In 2005, Afghanistan sold abroad $140 million worth of carpets, its largest official export. If the country could repatriate the portion of its carpet industry that has migrated to Pakistan, the size of the industry would double, according to a study commissioned by the U.S. Agency for International Development. Projected to grow 11 percent a year, Afghan carpet exports could reach $350 million by 2015, according to the study.

For centuries, Afghanistan was recognized as a global leader in carpet production. But after the Taliban took power, many Afghan carpet makers fled to Pakistan. Since the Taliban were defeated in 2001, some 60 percent of the carpet makers who fled have returned to their homeland and are producing goods of exquisite beauty.

A recent article published by a newspaper in Pittsburgh described how Afghan women weavers are channeling their artistic talents into carpets because weaving is one of their few outlets for expression. The article described one woman weaver who created the design of a falling leaf to symbolize her loss of a child.

Unfortunately, just a small fraction of Afghanistan’s intricate and beautiful rugs are sold abroad as Afghan products. The reason for this is that more than 90 percent are sent to Pakistan for cutting, washing and finishing. Those carpets are exported to foreign markets with labels that say “made in Pakistan.”

The Commerce Department’s director of the Iraq and Afghanistan investment and reconstruction task force, Susan Hamrock Mann, says, “We’re helping Afghanistan get its identity back and return the entire production to Afghanistan so that they can start stamping the carpets made in Afghanistan.”

In January, the Commerce Department orchestrated the first Afghan carpet exhibition in the United States in Atlanta.

A media commentator wrote afterwards, “I’ve never seen anything quite like what I saw in Atlanta last week at the January rug show.
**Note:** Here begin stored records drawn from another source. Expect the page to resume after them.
(** * HistoryView::SetupSwipeHandler — the swipe gesture recogniser

    A shallow embedding of [Telegram/SourceFiles/history/history_view_swipe.cpp].

    The C++ function [SetupSwipeHandler] allocates one [State] per widget and
    installs closures over it: [updateRatio], [setOrientation], [processEnd],
    [animationReachCallback], [updateWith] and the event [filter].  Each closure
    is embedded below as a computation in a small state-and-trace monad: the
    state is the C++ [State] struct, the trace is the ordered list of calls the
    closure makes to its collaborators (the [update] callback, the scroll area,
    the animations, [Ui::PostponeCall], the haptic engine and the
    [generateFinishByTop] resolver).

    [float64] and [qreal] values are IEEE 754 binary64 numbers: they are
    embedded as Rocq's primitive floats, so that rounding and comparisons with
    NaN behave as they do in the compiled code.  [int] and [int64] values
    (pixel coordinates, message ids, durations) are embedded in [Z]: the code
    only compares them and subtracts two coordinates, far from overflow. *)

From Stdlib Require Import ZArith List Bool Lia.
From Stdlib Require Import Floats.
Import ListNotations.

Set Warnings "-inexact-float".

(** ** binary64 comparisons *)

(** [float64] (and Qt's [qreal]) is the C++ [double]. *)
Abbreviation float64 := float.

Module Float64.

(** [a >= b] and [a > b] of C++, written with the primitive [<=?] and [<?]. *)
Definition ge (a b : float64) : bool := (b <=? a)%float.
Definition gt (a b : float64) : bool := (b <? a)%float.
Definition lt (a b : float64) : bool := (a <? b)%float.
Definition le (a b : float64) : bool := (a <=? b)%float.

(** [std::clamp(v, lo, hi)]:  [(v < lo) ? lo : (hi < v) ? hi : v]. *)
Definition clamp (v lo hi : float64) : float64 :=
  if lt v lo then lo else if lt hi v then hi else v.

(** [std::abs] on a double. *)
Definition fabs (v : float64) : float64 := abs v.

Arguments ge : simpl never.
Arguments gt : simpl never.
Arguments lt : simpl never.
Arguments le : simpl never.
Arguments clamp : simpl never.
Arguments fabs : simpl never.

End Float64.

Import Float64.

(** ** Data model *)

(** [Qt::Orientation]; an unset [std::optional<Qt::Orientation>] is [None]. *)
Inductive Orientation : Type := Horizontal | Vertical.

Definition isHorizontal (o : option Orientation) : bool :=
  match o with Some Horizontal => true | _ => false end.

Definition isSet {A : Type} (o : option A) : bool :=
  match o with Some _ => true | None => false end.

(** [std::optional<T>::value_or]. *)
Definition value_or {A : Type} (o : option A) (d : A) : A :=
  match o with Some v => v | None => d end.

(** [QPointF]: a pair of [qreal] (binary64) coordinates. *)
Module QPointF.
Record t : Type := make { x : float64; y : float64 }.
(** [QPointF()] *)
Definition null : t := make 0%float 0%float.
(** [operator-] on two points. *)
Definition sub (a b : t) : t := make (x a - x b)%float (y a - y b)%float.
End QPointF.

(** [SwipeHandlerFinishData] (declared in history_view_swipe_data.h): the
    completion action, a possibly empty [Fn<void()>], and the message id.  The
    type [Action] of non-empty closures is left abstract. *)
Module SwipeHandlerFinishData.
Record t (Action : Type) : Type := make { callback : option Action; msgBareId : Z }.
Arguments make {Action} _ _.
Arguments callback {Action} _.
Arguments msgBareId {Action} _.
End SwipeHandlerFinishData.

(** [ChatPaintGestureHorizontalData] (declared in ui/chat/chat_style.h): the
    argument of the caller's [update] function. *)
Module ChatPaintGestureHorizontalData.
Record t : Type := make {
  ratio : float64;
  reachRatio : float64;
  translation : Z;
  msgBareId : Z;
  cursorTop : Z;
}.
End ChatPaintGestureHorizontalData.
Because it wasn’t just another bunch of people selling another bunch of products. It was a group of people trying to change the world.”

Carpet makers changing the world? As the commentator explains, his assertion was not far-fetched.
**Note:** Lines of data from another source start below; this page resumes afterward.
(** ** Syntax trees

    A node is a tag ([kind]) next to a payload; nothing ties the tag to the
    payload's class, so the evaluator checks it with [isinstance]. *)

Module StatementKind.
Inductive t := LET | PRINT | IF | FN | BLOCK | RETURN | EXPRESSION.
#[global] Instance eq_dec : EqDecision t.
Proof. solve_decision. Defined.
End StatementKind.

Module ExpressionKind.
Inductive t := ASSIGN | BINARY | LITERAL | VARIABLE | CALL.
#[global] Instance eq_dec : EqDecision t.
Proof. solve_decision. Defined.
End ExpressionKind.

Module BinaryExpressionKind.
Inductive t := ADD | SUB | MUL | DIV | LT | ASSIGN.
#[global] Instance eq_dec : EqDecision t.
Proof. solve_decision. Defined.
End BinaryExpressionKind.

Inductive Expression :=
  | mkExpression (kind : ExpressionKind.t) (value : ExpressionValue)
with ExpressionValue :=
  | CallExpression (callee : Expression) (args : list Expression)
  | LiteralExpression (expr : float)
  | VariableExpression (name : string)
  | BinaryExpression (kind : BinaryExpressionKind.t) (lhs rhs : Expression).

Inductive Statement :=
  | mkStatement (kind : StatementKind.t) (stmt : StatementValue)
with StatementValue :=
  | LetStatement (expr : Expression)
  | PrintStatement (expr : Expression)
  | IfStatement (condition : Expression) (then_branch : Statement)
      (else_branch : option Statement)
  | FnStatement (name : string) (arguments : list Expression)
      (body : list Statement)
  | BlockStatement (body : list Statement)
  | ReturnStatement (expr : Expression)
  | ExpressionStatement (expr : Expression).

(** ** Parser

    The parser object is its list of remaining [tokens], popped from the
    front; a parsing method is a function from that list to its result
    and the list left over. *)

Definition Parser (A : Type) : Type := list Token -> result (A * list Token).

Definition ret {A} (a : A) : Parser A := fun tokens => Ok (a, tokens).
Definition bind {A B} (m : Parser A) (f : A -> Parser B) : Parser B :=
  fun tokens =>
    match m tokens with
    | Ok (a, tokens') => f a tokens'
    | Raise e => Raise e
    | OutOfFuel => OutOfFuel
    end.
Definition raise {A} (e : exn) : Parser A := fun _ => Raise e.
Definition out_of_fuel {A} : Parser A := fun _ => OutOfFuel.

Declare Scope parser_scope.
Delimit Scope parser_scope with parser.
Notation "x <~ m ;; k" := (bind m (fun x => k))
  (at level 100, m at next level, right associativity) : parser_scope.
Notation "m ;;; k" := (bind m (fun _ => k))
  (at level 100, right associativity) : parser_scope.

Definition precedence (k : TokenKind.t) : option Z :=
  match k with
  | TokenKind.EQUAL => Some 1
  | TokenKind.LT => Some 2
  | TokenKind.PLUS => Some 3
  | TokenKind.MINUS => Some 3
  | TokenKind.STAR => Some 4
  | TokenKind.SLASH => Some 4
  | TokenKind.LPAREN => Some 8
  | TokenKind.NUMBER => Some 10
  | _ => None
  end.

Inductive PrefixParselet := NumberParselet | NameParselet.
Inductive InfixParselet := CallParselet | BinaryOperatorParselet.

(** The two tables that [Parser.__init__] fills through [register]. *)
Definition prefix_parselets (k : TokenKind.t) : option PrefixParselet :=
  match k with
  | TokenKind.NUMBER => Some NumberParselet
  | TokenKind.IDENTIFIER => Some NameParselet
  | _ => None
  end.

Definition infix_parselets (k : TokenKind.t) : option InfixParselet :=
  match k with
  | TokenKind.PLUS | TokenKind.MINUS | TokenKind.STAR | TokenKind.SLASH
  | TokenKind.EQUAL | TokenKind.LT => Some BinaryOperatorParselet
  | TokenKind.LPAREN => Some CallParselet
  | _ => None
  end.

Definition consume (kind : option TokenKind.t) : Parser Token :=
  fun tokens =>
    match tokens with
    | [] => Raise AssertionError
    | t :: tokens' =>
        match kind with
        | Some k =>
            if bool_decide (t.(Spam.kind) = k) then Ok (t, tokens')
            else Raise AssertionError
        | None => Ok (t, tokens')
        end
    end.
“It doesn’t take an economics major to figure out that if the business climate improves over there because we are buying more of their products, then perhaps the Afghan people will be more focused on business than on some of the other things that have torn that country apart over the past 25 years,” he writes. “Making rugs is a lot easier, safer and productive than making war or making drugs.”

To burnish the allure of Afghan carpets at the Atlanta show, the Commerce Department arranged for rug merchants to exhibit artifacts, art work, and other textiles along with rugs to give the customers a flavor of the country’s exotic culture.

Working with the Afghan government, the department helps Afghan rug merchants and government officials deal with import procedures into the United States, marketing, wholesalers, financing, transport and other issues, according to Hamrock Mann. The director and her colleagues played a key role in supporting the first Afghan International Carpet Fair, which took place in Kabul August 26-28. By the end of the third day of the fair, $3 million in sales had been rung up. Commerce Secretary Carlos Gutierrez, who led the U.S. delegation, said, “The industry is expected to grow substantially over the coming years, and this event is a truly historic moment in the re-emergence of Afghanistan in the global carpet market.”

The next major event in the Commerce Department’s efforts to integrate the Afghan carpet industry into the global market is an international rug show in Las Vegas January 28-February 1, 2008.

“There is a lot of money and many Afghan Americans in the West of the United States,” Hamrock Mann said. “We’re working on having Afghanistan as a key feature of the show.”